[Start of Attachment]
(** * The workflow dashboard client (web/static/js/workflow.js)

    A shallow embedding of the [workflowApp] object: the pure rendering
    helpers ([escapeHtml], [groupPhases], [renderActions], [renderBudget])
    and the event handlers around the per-execution live-update channel
    ([handleWebSocketMessage], [showApprovalBanner], [respondToApproval],
    [connectWebSocket], ...), written as state transformers over an explicit
    client state.

    Conventions of the embedding.
    - JavaScript numbers are exact rationals ([Q]); clock readings
      ([Date.now()]) are integers of milliseconds ([Z]).
    - A JavaScript string is held as the bytes of its UTF-8 encoding.
    - Markup built by template literals is kept as the tree it denotes: a
      button is a [button] record, a phase card is the phase it is drawn
      from, and so on.  [innerHTML] of an element is the value of that tree.
    - The elements that the page template ships ([pipeline-header],
      [pipeline-view], [pipeline-title], [pipeline-status],
      [pipeline-actions], [budget-fill], [budget-text], [execution-list],
      the two counters) are always present; the elements that the script
      creates on demand ([approval-banner], [todo-panel],
      [toast-container]) are optional. *)

From Stdlib Require Import List String Ascii ZArith QArith Qminmax Qround Bool Lia.
From Stdlib Require Import Numbers.DecimalString.
From Stdlib Require Import Sorting.Permutation Sorting.Sorted Lqa.
Import ListNotations.

Open Scope string_scope.

(** ** JavaScript values that may be missing *)

(** A string-valued property of a JSON object: absent ([undefined]),
    [null], or a string.  [===] on such values is plain equality. *)
Inductive js_string : Type :=
| Undefined
| Null
| JStr (s : string).

Definition js_string_eqb (a b : js_string) : bool :=
  match a, b with
  | Undefined, Undefined => true
  | Null, Null => true
  | JStr s, JStr t => String.eqb s t
  | _, _ => false
  end.

(** [x || 0] for a numeric property: a missing value, and [0] itself, give
    [0]. *)
Definition or_zero (x : option Q) : Q :=
  match x with
  | Some q => q
  | None => 0
  end.

(** Comparison of numbers, [a > b]. *)
Definition Qgtb (a b : Q) : bool := negb (Qle_bool a b).

(** ** The DOM fragment behind [escapeHtml] *)

Module Dom.

(** The two bytes of U+00A0 (no-break space) in UTF-8. *)
Definition nbsp_lead : ascii := ascii_of_nat 194.
Definition nbsp_trail : ascii := ascii_of_nat 160.

(** The HTML fragment serialisation of the data of a text node: [&],
    no-break space, [<] and [>] become character references, everything
    else is copied. *)
Fixpoint escape_text (s : string) : string :=
  match s with
  | EmptyString => EmptyString
  | String c rest =>
      if (c =? "&")%char then "&amp;" ++ escape_text rest
      else if (c =? "<")%char then "&lt;" ++ escape_text rest
      else if (c =? ">")%char then "&gt;" ++ escape_text rest
      else
        match rest with
        | String d rest' =>
            if (c =? nbsp_lead)%char && (d =? nbsp_trail)%char
            then "&nbsp;" ++ escape_text rest'
            else String c (escape_text rest)
        | EmptyString => String c EmptyString
        end
  end.

Inductive node : Type :=
| Text (data : string).

Record element : Type := mkElement {
  tagName : string;
  childNodes : list node
}.

Definition createElement (tag : string) : element :=
  {| tagName := tag; childNodes := [] |}.

(** The [textContent] setter: all children are replaced by one text node,
    or by nothing when the string is empty. *)
Definition set_textContent (e : element) (s : string) : element :=
  {| tagName := tagName e;
     childNodes := match s with
                   | EmptyString => []
                   | _ => [Text s]
                   end |}.

Definition serialize_node (n : node) : string :=
  match n with
  | Text data => escape_text data
  end.

(** The [innerHTML] getter: the serialisation of the children, in order. *)
Definition innerHTML (e : element) : string :=
  String.concat "" (map serialize_node (childNodes e)).

End Dom.

(** [escapeHtml(str)] (the same three lines appear as [Toast.escapeHtml] and
    [Autowrkers.escapeHtml] in app.js). *)
Definition escapeHtml (str : string) : string :=
  let div := Dom.createElement "div" in
  let div := Dom.set_textContent div str in
  Dom.innerHTML div.

(** [truncate(str, len)] *)
Definition truncate (str : string) (len : nat) : string :=
  if Nat.ltb len (String.length str)
  then String.substring 0 len str ++ "..."
  else str.

(** ** Number formatting *)

Definition digits (n : Z) : string :=
  NilZero.string_of_uint (N.to_uint (Z.to_N n)).

(** [s.padStart(len, '0')] *)
Fixpoint zeros (n : nat) : string :=
  match n with
  | O => EmptyString
  | S n' => String "0" (zeros n')
  end.

Definition padStart0 (len : nat) (s : string) : string :=
  zeros (len - String.length s) ++ s.

(** [x.toFixed(f)] below 1e21: the integer [n] with [n / 10^f] nearest to
    [x] (the larger one on a tie), printed with [f] decimals; a negative
    [x] is printed as [-] followed by the rendering of [-x]. *)
Definition toFixed_nonneg (x : Q) (f : nat) : string :=
  let n := Qfloor (x * inject_Z (10 ^ Z.of_nat f) + (1 # 2)) in
  let m := padStart0 (S f) (digits n) in
  let k := (String.length m - f)%nat in
  match f with
  | O => m
  | _ => String.substring 0 k m ++ "." ++ String.substring k f m
  end.

Definition toFixed (x : Q) (f : nat) : string :=
  if Qgtb 0 x then "-" ++ toFixed_nonneg (- x) f else toFixed_nonneg x f.

(** ** Records received from the server *)

(** A phase execution, as listed in [execution.phase_executions]. *)
Record phase : Type := mkPhase {
  phase_key : js_string;            (* id *)
  phase_id : js_string;
  phase_name : js_string;
  phase_role : js_string;
  phase_status : string;            (* status *)
  provider_used : js_string;
  model_used : js_string;
  order : option Z;
  parallel_with : js_string;
  duration_seconds : option Q
}.

(** A phase definition of the template, as listed in [template_phases]. *)
Record template_phase : Type := mkTemplatePhase {
  tp_id : js_string;
  tp_name : js_string;
  tp_role : js_string;
  tp_provider_type : js_string;     (* provider_config?.provider_type *)
  tp_model_name : js_string;        (* provider_config?.model_name *)
  tp_order : option Z
}.

Record execution : Type := mkExecution {
  exec_id : string;                 (* id *)
  exec_status : string;             (* status *)
  task_description : option string;
  phase_executions : option (list phase)
}.

Record budget : Type := mkBudget {
  total_cost : option Q;
  limit : option Q
}.

Record todo : Type := mkTodo {
  todo_content : string;
  todo_priority : string;
  todo_status : string
}.

Record progress : Type := mkProgress {
  progress_percent : option Q;
  progress_completed : option Q;
  progress_total : option Q;
  progress_in_progress : option Q
}.

(** ** [groupPhases] *)

(** [a.order || 0] *)
Definition order_key (p : phase) : Z :=
  match order p with
  | Some o => o
  | None => 0%Z
  end.

(** [[...phases].sort((a, b) => (a.order || 0) - (b.order || 0))]: the sort
    is stable, so phases of equal order keep their relative position. *)
Fixpoint insert_by_order (x : phase) (l : list phase) : list phase :=
  match l with
  | [] => [x]
  | y :: l' =>
      if (order_key x <=? order_key y)%Z then x :: y :: l'
      else y :: insert_by_order x l'
  end.

Definition sort_by_order (phases : list phase) : list phase :=
  fold_right insert_by_order [] phases.

(** One [<div class="pipeline-phase">] of the pipeline: either a
    [parallel-group] holding the card of [head] followed by the cards of
    [members], or the single card of a phase; [connector] tells whether the
    [phase-connector] div follows. *)
Inductive pipeline_phase : Type :=
| ParallelGroup (head : phase) (members : list phase) (connector : bool)
| Standalone (p : phase) (connector : bool).

(** [p => p.parallel_with === phase.phase_id] *)
Definition runs_alongside (target : phase) (p : phase) : bool :=
  js_string_eqb (parallel_with p) (phase_id target).

(** The [while (i < sorted.length)] loop.  Every turn advances [i] by at
    least one, so [fuel = sorted.length] turns are never used up (see
    [groupLoop_fuel]). *)
Fixpoint groupLoop (fuel : nat) (sorted : list phase) (i : nat)
  : list pipeline_phase :=
  match fuel with
  | O => []
  | S fuel' =>
      match nth_error sorted i with
      | None => []
      | Some ph =>
          let parallel := filter (runs_alongside ph) sorted in
          let n := Z.of_nat (List.length sorted) in
          let k := Z.of_nat (List.length parallel) in
          if (0 <? k)%Z then
            ParallelGroup ph parallel (Z.of_nat i <? n - k - 1)%Z
              :: groupLoop fuel' sorted (i + List.length parallel + 1)
          else if negb (existsb (runs_alongside ph) sorted) then
            Standalone ph (Z.of_nat i <? n - 1)%Z
              :: groupLoop fuel' sorted (i + 1)
          else groupLoop fuel' sorted (i + 1)
      end
  end.

Definition groupPhases (phases : list phase) : list pipeline_phase :=
  let sorted := sort_by_order phases in
  groupLoop (List.length sorted) sorted 0.

(** The phase cards of a rendered pipeline, in document order. *)
Definition cards_of (b : pipeline_phase) : list phase :=
  match b with
  | ParallelGroup head members _ => head :: members
  | Standalone p _ => [p]
  end.

Definition rendered_cards (html : list pipeline_phase) : list phase :=
  flat_map cards_of html.

(** ** [renderActions] *)

(** The call written in an [onclick] attribute. *)
Inductive onclick : Type :=
| runExecution (id : string)
| cancelExecution (id : string)
| resumeExecution (id : string)
| showArtifacts (id : string)
| respondToApproval_call (approved : bool).

Record button : Type := mkButton {
  btn_class : string;
  btn_onclick : onclick;
  btn_label : string
}.

Definition status_is (e : execution) (s : string) : bool :=
  String.eqb (exec_status e) s.

Definition renderActions (e : execution) : list button :=
  let actions := [] in
  let actions :=
    if status_is e "pending"
    then (actions ++ [mkButton "btn btn-primary" (runExecution (exec_id e)) "Run"])%list
    else actions in
  let actions :=
    if status_is e "running"
    then (actions ++ [mkButton "btn btn-danger" (cancelExecution (exec_id e)) "Cancel"])%list
    else actions in
  let actions :=
    if status_is e "paused"
    then ((actions
            ++ [mkButton "btn btn-primary" (resumeExecution (exec_id e)) "Resume"])
            ++ [mkButton "btn btn-danger" (cancelExecution (exec_id e)) "Cancel"])%list
    else actions in
  let actions :=
    if status_is e "awaiting_approval"
    then (actions ++ [mkButton "btn btn-danger" (cancelExecution (exec_id e)) "Cancel"])%list
    else actions in
  let actions :=
    if existsb (String.eqb (exec_status e)) ["completed"; "failed"; "cancelled"]
    then (actions ++ [mkButton "btn" (showArtifacts (exec_id e)) "View Artifacts"])%list
    else actions in
  actions.

(** The buttons that start, resume and cancel the execution [e]. *)
Definition is_run_control (e : execution) (b : button) : bool :=
  match btn_onclick b with
  | runExecution id => String.eqb id (exec_id e) && String.eqb (btn_label b) "Run"
  | _ => false
  end.

Definition is_resume_control (e : execution) (b : button) : bool :=
  match btn_onclick b with
  | resumeExecution id =>
      String.eqb id (exec_id e) && String.eqb (btn_label b) "Resume"
  | _ => false
  end.

Definition is_cancel_control (e : execution) (b : button) : bool :=
  match btn_onclick b with
  | cancelExecution id =>
      String.eqb id (exec_id e) && String.eqb (btn_label b) "Cancel"
  | _ => false
  end.
(** C7. For a request of user [u] to the inbox: a job seeker who asks for
    the first page with a GET gets the page; whenever the view answers with
    the page, every notification of [u] is stored with [is_read] true
    afterwards, its other fields being what they were.  A POST is answered
    with status 405 and marks nothing.  Whatever the view answers, the
    notifications of the other users are the rows they were, and no row
    appears. *)
Theorem inbox_view_marks_own_notifications_read request u db
    (Huser : user request = Authenticated u) :
  (User.has_role u "jobseeker" = true → method request = GET →
   page request = 1%N →
     ∃ db', NotificationListView request db =
              (Ok (Render "jobs/notifications.html"), db'))
  ∧ (∀ r db', NotificationListView request db = (r, db') →
       (r = Ok (Render "jobs/notifications.html") →
          ∀ k n, notifications db !! k = Some n → owned_by u n = true →
                 ∃ n', notifications db' !! k = Some n'
                       ∧ JobAlertNotification.is_read n' = true
                       ∧ Inbox.read_version n n')
       ∧ (r = Ok MethodNotAllowed → db' = db)
       ∧ (∀ k n, notifications db !! k = Some n → owned_by u n = false →
                 notifications db' !! k = Some n)
       ∧ (∀ k, notifications db !! k = None → notifications db' !! k = None))
  ∧ (User.has_role u "jobseeker" = true → method request = POST →
     NotificationListView request db = (Ok MethodNotAllowed, db)).
Proof.
  split; [|split].
  - intros Hrole Hm Hpage.
    unfold NotificationListView, NotificationListView_get,
      Mixins.JobSeekerRequiredMixin_dispatch,
      Mixins.LoginRequiredMixin_dispatch, NotificationListView_get_context_data,
      ListView_get_context_data, View_dispatch.
    rewrite Huser, Hpage, Hm; simpl. rewrite Hrole; simpl.
    unfold Eff.bind, get, Eff.ret; simpl.
    rewrite num_pages_ge_1. simpl. eauto.
  - intros r db' Hget.
    destruct (NotificationListView_cases request u db Huser)
      as [[e He]|[[_ Hpost]|[_ Hok]]]; rewrite Hget in *.
    + injection He as -> ->. split; [discriminate|]. split; auto.
    + injection Hpost as -> ->. split; [discriminate|]. split; auto.
    + injection Hok as -> ->. cbn [notifications set_notifications].
      split; [intros _ k n Hk Ho | split; [discriminate|
              split; [intros k n Hk Ho | intros k Hk]]];
        rewrite mark_all_read_lookup, Hk; simpl; [rewrite Ho ..|];
        [|reflexivity|reflexivity].
      eexists. split; [reflexivity|].
      pose proof (set_is_read_true n) as Hread.
      split; [apply Hread | exact Hread].
  - intros Hrole Hm.
    unfold NotificationListView, Mixins.JobSeekerRequiredMixin_dispatch,
      Mixins.LoginRequiredMixin_dispatch, View_dispatch.
    rewrite Huser, Hm; simpl. rewrite Hrole; simpl. reflexivity.
Qed.

Lemma inbox_view_marks_own_notifications_read_witness :
  JobAlertNotification.is_read Sample.ann_notification = false
  ∧ (∃ n', Http.notifications
             (snd (Views.NotificationListView
                     (Sample.get_request_of (Authenticated Sample.ann))
                     Sample.db1)) !! 1%N = Some n'
           ∧ JobAlertNotification.is_read n' = true
           ∧ Inbox.read_version Sample.ann_notification n')
  ∧ Http.notifications
      (snd (Views.NotificationListView
              (Sample.get_request_of (Authenticated Sample.ann)) Sample.db1))
      !! 2%N
    = Some Sample.carl_notification.
Proof.
  destruct (inbox_view_marks_own_notifications_read
              (Sample.get_request_of (Authenticated Sample.ann)) Sample.ann
              Sample.db1 eq_refl) as (_ & H & _).
  destruct (H _ _ (surjective_pairing _)) as (Hown & _ & Hother & _).
  split; [reflexivity|]. split.
  - apply Hown; reflexivity.
  - apply Hother; reflexivity.
Defined.
End InboxFacts.

Section ReadFacts.
Import Http Views.

(** C8. For a request of user [u]: when [u] is a job seeker and owns the
    notification, the view succeeds (it redirects to the job) and the
    notification is stored with [is_read] true, its other fields being what
    they were; every other row and every other table is what it was.  When
    the notification does not exist or is another user's, the answer is
    Http404 and the state is untouched; a user who is no job seeker is
    refused with PermissionDenied, the state untouched as well. *)
Theorem mark_notification_read_checks_owner request u pk db
    (Huser : user request = Authenticated u) :
  (User.has_role u "jobseeker" = true →
     (∀ n, notifications db !! pk = Some n → owned_by u n = true →
        ∃ n' db',
          mark_notification_read request pk db =
            (Ok (Redirect "jobs:job_detail"
                   (Some (Job.pk (JobAlertNotification.job n)))), db')
          ∧ notifications db' !! pk = Some n'
          ∧ JobAlertNotification.is_read n' = true
          ∧ Inbox.read_version n n'
          ∧ (∀ k, k ≠ pk → notifications db' !! k = notifications db !! k)
          ∧ jobs db' = jobs db ∧ applications db' = applications db
          ∧ flash db' = flash db)
     ∧ ((notifications db !! pk = None
         ∨ ∃ n, notifications db !! pk = Some n ∧ owned_by u n = false) →
        mark_notification_read request pk db = (Raise Http404, db)))
  ∧ (User.has_role u "jobseeker" = false →
       mark_notification_read request pk db =
         (Raise (PermissionDenied
                   "Access denied. Only job seekers can access this page."),
          db)).
Proof.
  unfold mark_notification_read, Mixins.jobseeker_required,
    mark_notification_read_view.
  rewrite Huser; simpl.
  split; intros Hrole; rewrite Hrole; simpl; [|reflexivity].
  unfold Eff.bind, Eff.ret; simpl.
  split.
  - intros n Hn Ho. rewrite Hn, Ho.
    pose proof (set_is_read_true n) as Hread.
    eexists _, _. split; [f_equal; f_equal; f_equal; f_equal; apply Hread|].
    cbn [notifications set_notifications jobs applications flash].
    split; [apply lookup_insert_eq|]. split; [apply Hread|].
    split; [exact Hread|].
    split; [intros k Hk; apply lookup_insert_ne; congruence|].
    repeat split.
  - intros [Hn | (n & Hn & Ho)]; rewrite Hn; [|rewrite Ho]; reflexivity.
Qed.

Lemma mark_notification_read_checks_owner_witness :
  JobAlertNotification.is_read Sample.ann_notification = false
  ∧ (∃ n' db',
       Views.mark_notification_read
         (Sample.request_of (Authenticated Sample.ann)) 1 Sample.db1
       = (Ok (Http.Redirect "jobs:job_detail" (Some 1%N)), db')
       ∧ Http.notifications db' !! 1%N = Some n'
       ∧ JobAlertNotification.is_read n' = true)
  ∧ Views.mark_notification_read (Sample.request_of (Authenticated Sample.ann))
      2 Sample.db1
    = (Raise Http404, Sample.db1).
Proof.
  split; [reflexivity|]. split.
  - destruct (mark_notification_read_checks_owner
                (Sample.request_of (Authenticated Sample.ann)) Sample.ann 1
                Sample.db1 eq_refl) as [H _].
    destruct (H eq_refl) as [Hown _].
    destruct (Hown Sample.ann_notification eq_refl eq_refl)
      as (n' & db' & Hrun & Hrow & Hread & _).
    exists n', db'. split; [exact Hrun|]. split; assumption.
  - destruct (mark_notification_read_checks_owner
                (Sample.request_of (Authenticated Sample.ann)) Sample.ann 2
                Sample.db1 eq_refl) as [H _].
    destruct (H eq_refl) as [_ Hnot].
    apply Hnot. right. exists Sample.carl_notification. split; reflexivity.
Defined.
End ReadFacts.

Section ApplyFacts.
Import Http Views Applying.

Lemma same_application_refl job u resume cover status :
  same_application job u (Application.mk job u resume cover status) = true.
Proof.
  unfold same_application, User.eqb; simpl. rewrite !N.eqb_refl. reflexivity.
Qed.

Lemma same_application_pair job u job' u' a :
  same_application job u a = true → same_application job' u' a = true →
  ∀ b, same_application job u b = same_application job' u' b.
Proof.
  unfold same_application, User.eqb. intros H1 H2 b.
  apply andb_true_iff in H1 as [H1 H1'], H2 as [H2 H2'].
  apply N.eqb_eq in H1, H1', H2, H2'.
  replace (Job.pk job) with (Job.pk job') by congruence.
  replace (User.pk u) with (User.pk u') by congruence. reflexivity.
Qed.

Lemma application_exists_true job u apps :
  application_exists job u apps = true ↔
  ∃ k a, apps !! k = Some a ∧ same_application job u a = true.
Proof. unfold application_exists. rewrite bool_decide_eq_true. reflexivity. Qed.

Lemma flash_not_grown {A} (l : list A) x : l ≠ (l ++ [x])%list.
Proof.
  intros H. apply (f_equal (@length A)) in H. rewrite length_app in H.
  simpl in H. lia.
Qed.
[End of Attachment]
• **Try it**
Copy out all lines of the material above in which "being" occurs.

• **Written solution**
    afterwards, its other fields being what they were.  A POST is answered
    notification is stored with [is_read] true, its other fields being what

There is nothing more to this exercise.